Good morning, RVA! It's 65 °F and windy and rainy. We’re under a tornado watch until 12:00 PM today, so please stay inside if you can and keep an eye on your weather service of choice for further alerts.
Water cooler
As of this morning, the Virginia Department of Health reports 5,274 positive cases of the coronavirus in the Commonwealth, and 141 people in Virginia have died as a result of the virus. VDH reports 759 cases in and around Richmond (Chesterfield: 209, Henrico: 379, and Richmond: 154) VDH also has this notice to pair with this morning’s numbers: “The count of new cases on Sunday, April 12 may be underestimated. The report on Monday, April 13 will return to normal procedures, including all cases identified by 5 pm the previous day. This effort will enable VDH to provide more detailed data on COVID-19 in Virginia moving forward.” If you look at the graph of the number of new cases reported each day you can see what they’re talking about and how yesterday saw a big dip in positive cases. As for the number of tests results reported over the weekend, Virginia still seems unable to report more than 2,500 per day—which has been the case since about April 4th. I haven’t updated my spreadsheet with data from over the weekend, but the Commonwealth is near the very bottom of all states in tests results reported per capita and about middle of the pack in total tests. I’ll try and get that graph updated and share it with y’all tomorrow. But! Maybe there’s relief on the way, though, as Kate Masters at the Virginia Mercury says Virginia has signed a contract with McKinsey & Company to “procure more personal protective equipment and testing supplies.”

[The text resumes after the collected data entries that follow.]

(* ===== verification/IndexCorrupt.v ===== *)
(** * Index accessors on pages and cells that are not well formed

    What the unchecked reads of src/src/page/internal_page.rs do when a length
    or an offset stored on the page is wrong. *)

From S2P Require Import Prelude Bytes PageTypes Slotted SlottedHeader IndexPage.

(** C38: The key of a cell.  Any cell of at least ten bytes has a key when its
    stored length fits the cell: exactly the bytes after the header.  When it
    does not, the accessor panics in the debug profile, and in the release
    profile builds a slice that leaves the cell. *)
Theorem get_key_bounds t cell (Hc : bytes_ok cell) (Hl : KEY_DATA_OFFSET ≤ zlen cell) :
  let n := u16_at cell KEY_LEN_OFFSET in
  IndexCell.from cell = Ok cell ∧
  IndexCell.get_value_ptr t cell = Ok (MkPageID (u64_at cell CHILD_PTR_OFFSET)) ∧
  (KEY_DATA_OFFSET + n ≤ zlen cell →
     IndexCell.get_key t cell = Ok (slice cell KEY_DATA_OFFSET n)) ∧
  (zlen cell < KEY_DATA_OFFSET + n →
     IndexCell.get_key t cell = match prof t with Debug => Panic | Release => UB end).
Proof.
  cbv zeta. pose proof (u16_at_range cell KEY_LEN_OFFSET Hc ltac:(done) ltac:(zlia)).
  unfold IndexCell.get_key, IndexCell.get_value_ptr, IndexCell.from.
  rewrite read_u16_le_unsafe_ok, read_u64_le_unsafe_ok by (done || zlia). cbn [mbind res_bind].
  split_and!.
  - by rewrite assert_ok by zlia.
  - done.
  - intros Hn. rewrite debug_assert_ok by zlia. cbn. by rewrite ptr_read_ok by zlia.
  - intros Hn. unfold debug_assert. destruct (prof t).
    + unfold assert. if_false. done.
    + cbn. by rewrite ptr_read_ub by zlia.
Qed.

Lemma get_key_bounds_witness :
  IndexCell.get_key (Target Release LittleHost) [0; 0; 0; 0; 0; 0; 0; 0; 200; 0; 1] = UB.
Proof.
  refine (proj2 (proj2 (proj2 (get_key_bounds (Target Release LittleHost)
    [0; 0; 0; 0; 0; 0; 0; 0; 200; 0; 1] _ _))) _).
  - apply (bool_decide_unpack _). vm_compute. exact I.
  - vm_compute. congruence.
  - vm_compute. congruence.
Defined.

(** C39: The right sibling of a page whose special area is shorter than the
    sixteen bytes the index layer expects: the exclusive view and the presence
    test panic on their slice, while [get_right_sibling], which reads through
    a raw pointer, leaves the page. *)
Theorem short_special_area t p id (Hp : page_ok p)
    (Hs : PAGE_SIZE - INDEX_SPECIAL_SIZE < h_special (decode_header p) ≤ PAGE_SIZE) :
  IndexPageRef.has_right_sibling t p = Panic ∧
  IndexPageMut.set_right_sibling t id p = (Panic, p) ∧
  IndexPageRef.get_right_sibling t p = UB ∧
  ∀ key, IndexPageRef.find_child_ptr t key p = Panic.
Proof.
  pose proof (get_special_ref_ok t p Hp ltac:(zlia)) as Hr.
  pose proof (get_special_mut_ok t p Hp ltac:(zlia)) as Hm. pose proof (page_ok_zlen p Hp).
  assert (Hz : zlen (special_area p) = PAGE_SIZE - h_special (decode_header p)).
  { apply zlen_slice; zlia. }
  assert (Hhas : IndexPageRef.has_right_sibling t p = Panic).
  { unfold IndexPageRef.has_right_sibling, index_range. rewrite Hr, Hz. if_false. done. }
  split_and!; [done| | |].
  - unfold IndexPageMut.set_right_sibling. rewrite Hm. if_false. done.
  - unfold IndexPageRef.get_right_sibling, read_u64_le_unsafe, read_unaligned. rewrite Hr.
    by rewrite ptr_read_ub by zlia.
  - intros key. unfold IndexPageRef.find_child_ptr. by rewrite Hhas.
Qed.

Lemma short_special_area_witness :
  IndexPageRef.get_right_sibling dbg (SlottedPageMut.set_special_offset dbg 8 zero_page).2 = UB.
Proof.
  refine (proj1 (proj2 (proj2 (short_special_area dbg _ (MkPageID 0) _ _)))).
  - apply (bool_decide_unpack _). vm_compute. exact I.
  - vm_compute. split; congruence.
Defined.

The Governor signed one million bills into laws yesterday, including but not limited to, the Virginia Clean Energy Act, repeal of voter ID, making Election Day a state holiday, protections for LGBTQ folks (the Virginia Values Act), a bucketful of gun laws, and legislation allowing localities to teardown their Confederate monuments. He only vetoed one bill, the weird one about milk labeling. Ned Oliver at the Virginia Mercury has the details on the six “big-ticket bills Northam wants to amend” and that does include pushing the minimum wage start date to May 1st 2021, five months further into the future. I’m not an economist, and I know economists have a lot of opinions they’re about to share with me on this, but seems like we could use an increase in the minimum wage sooner rather than later? Finally, @rjmarr on Twitter reminds us of how exactly a bill becomes a law in the State of Virginia—a good refresher!
Michael Martz at the Richmond Times-Dispatch says the Governor also has a plan to “delay a ban on electronic skill games for a year, tax their profits and use the money for a COVID-19 response fund to help small businesses, protect people’s housing and support nursing homes and other health care providers.” So wait a second, we’re pushing back the minimum wage increase while taxing “electronic skill games,” something that’d primarily impact people with lower incomes? What if—and I know this is some real out-of-the-box thinking here—what if we taxed people with a lot of money a little bit more?? 🤯
Richmond’s City Council will meet today for one of their precious few budget work sessions (at 1:00 PM) and a regularly scheduled meeting (at 6:00 PM). Remember! You have until 10:00 AM today to weigh in on any of the remaining items on Council’s agenda via email (
Mike Platania at Richmond BizSense says plans are in the works to replace the one-story building and surface-level parking lot next to the Hofheimer with a 7-story apartment building. I guess folks are still buying and building things, despite the pandemic? Life/real estate finds a way. If this project does go through, it’d add some new density on the Pulse corridor adjacent to a station.
Last week, Oakland announced the Oakland Slow Streets program which closes 10% of their city’s streets to through traffic. They did this to “support safe physical activity by creating more space for physical distancing,” and they did it with saw horses and signs at major intersections. Nothing fancy, nothing expensive, just an easy way to keep people safe during a time of crisis. We should do this in Richmond! There’s no reason not to!
This morning's longread
Is COBOL holding you hostage with Math?
Here’s an extremely fascinating yet nerdy read about COBOL. I learned a ton while skipping all the math and programming parts I didn’t feel like understanding.
But back when I was working with the IRS the old COBOL developers used to tell me: “We tried to rewrite the code in Java and Java couldn’t do the calculations right.” This was a very strange concept to me. So much so that a panicked thought popped immediately into my head: “my God the IRS has been rounding up everyone’s tax bill for 50 years!!!” I simply could not believe that COBOL could beat Java at the type of math the IRS needed. After all, they weren’t launching men into space over at New Carrollton. One of the fun side effects of my summer learning COBOL is that I’m beginning to understand that it’s not that Java can’t do math correctly, it’s how Java does math correctly. And when you understand how Java does math and how COBOL does the same math, you begin to understand why it’s so difficult for many industries to move away from their legacy.